7. Check your growing medium and transfer cuttings once roots appear or a strong root ball is established.
TIPS ON CLONING:
* The quality of your water should be considered before taking cuttings. Reverse Osmosis or drinking water would be an excellent choice.
* The pH should be adjusted to between 5.5 and 6.2 by the time roots begin to develop.
* It is essential that your cuttings (clones) be taken from healthy plants.
* Rockwool should be pretreated by using Rockwool Soak, or soaking overnight in water with a pH of about 5.0.
* Be gentle when taking cuttings. They can shock easily when cut.
* Always use a sterile growing medium; be it rockwool, soil, vermiculite, perlite, sand, etc. Never use soil from your garden.

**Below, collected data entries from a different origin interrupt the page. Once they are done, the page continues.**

Lemma advances_append w data : wf (ctx w) -> advances [Show data] w (append_output data w).
Proof.
  intros [] Ht. rewrite append_cases in *. cbv zeta in *.
  set (n := length data `min` _) in *.
  assert (n = length data /\ truncated (ctx w) = false) as [Hn Htr].
  { destruct (decide (n <> 0)); simpl in Ht; apply orb_false_iff in Ht as [? Ht%bool_decide_eq_false];
      split; try done; by destruct (decide (n = length data)). }
  split; [done|]. exists [], data. rewrite app_nil_r.
  assert (renders [Show data] [] data) as Hr by (rewrite <- (app_nil_r data) at 2; repeat constructor).
  destruct (decide (n <> 0)) as [Hz|Hz]; split_and!; try done.
  - unfold shown. simpl. rewrite Hn at 2. rewrite firstn_all.
    rewrite <- (take_write_at (output (ctx w)) (output_len (ctx w)) data) by lia. by rewrite Hn.
  - assert (data = []) as -> by (destruct data; [done|simpl in *; lia]). unfold shown. simpl. by rewrite app_nil_r.
Qed.

Lemma advances_run w text capacity :
  wf (ctx w) -> output_len (ctx w) + capacity <= SHELL_OUTPUT_SIZE ->
  advances [Run text] w (run_command text (output_len (ctx w)) capacity w)
  /\ same_editor (ctx w) (ctx (run_command text (output_len (ctx w)) capacity w)).
Proof.
  intros [] Hcap. unfold run_command, advances, log_of. pose proof (execute_in_bounds text capacity (exec w)) as Hb. simpl in *.
  destruct (@webos_shell_execute X text capacity (exec w).1) as [[r [[out t]|]] x]; simpl in *.
  - specialize (Hb out t eq_refl). split; [|done]. intros [? _]%orb_false_iff. split; [done|].
    exists [(text, out)], out. split_and!; [done| |].
    + unfold shown. simpl. unfold write_at.
      rewrite app_assoc, (take_app_le (_ ++ _)) by (rewrite !length_app, length_take; simpl; lia).
      rewrite app_assoc. apply take_app_length'. rewrite length_app, length_take. lia.
    + rewrite <- (app_nil_r out) at 2. repeat constructor.
  - split; [|done]. intros ?. split; [done|]. exists [(text, [])], []. rewrite app_nil_r.
    split_and!; [done..|]. apply (render_run text [] [] [] []). constructor.
Qed.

* Always keep tools clean to avoid transmitting disease to open plant wounds. Sterilize them before each use if possible.
* Keep your growing medium warm at all times for best results. Bottom heat (with a heating mat) will help cuttings root faster. Bottom heat: 75-85F (24-30C). Greenhouse/indoor temperature (air, bench level):70F (21C).
* High humidity, just until roots begin to emerge) aids in rooting your cuttings. A plastic cover (humidity dome or tent) will increase your percentage of roots cuttings.
* Don't forget all plants need fresh air. If your cuttings show signs of wilting, cut some holes in your humidity dome/tent to allow air ventilation.
* Remember to keep your room temperature warm during the night or lights-out cycle if propagating indoors. Add a space heater if necessary.
* Excessive watering will kill your cuttings. Never leave any water standing in the tray (unless using an aeroponic cloning system). It is best to briefly water the plants and then transfer them to a dry tray.
* To achieve a uniform cutting you may trim the leaves. Try to keep all your cuttings around the same height. This allows each cutting to receive the same amount of light.
* If you are using outdoor sunlight, screen your cuttings from the direct sun or place in a shady area under a tree.
* If you are using fluorescent lighting you may (and should) place your lights within a few inches of the tops of your plants without burning them.
* If using high intensity discharge (HID) lighting, either sodium or metal halide, give cuttings a full 18 hours of light. A 6 hour night cycle is recommended for optimum results. Be sure to have the bulb 24-36 inches above your cuttings.
* Due to the amount of heat HID lamps put out, keep the lights within a safe distance above your cuttings or you will burn them.
* Once roots appear, your cuttings can take stronger, more intense light, either HID or outdoor sunlight. Place your lights as close as possible, without burning them. A good rule of thumb id if you can keep your hand at the same level as your plants without discomfort then they should be fine. In other words, the closer the lights are to your plants, the faster your plants will grow. Transplant as soon as vigorous roots appear.
FINAL NOTE:
Every plant and growing situation is different, so the length of time it takes roots to appear will vary from a week to a month or more depending on the type of plant (and environment).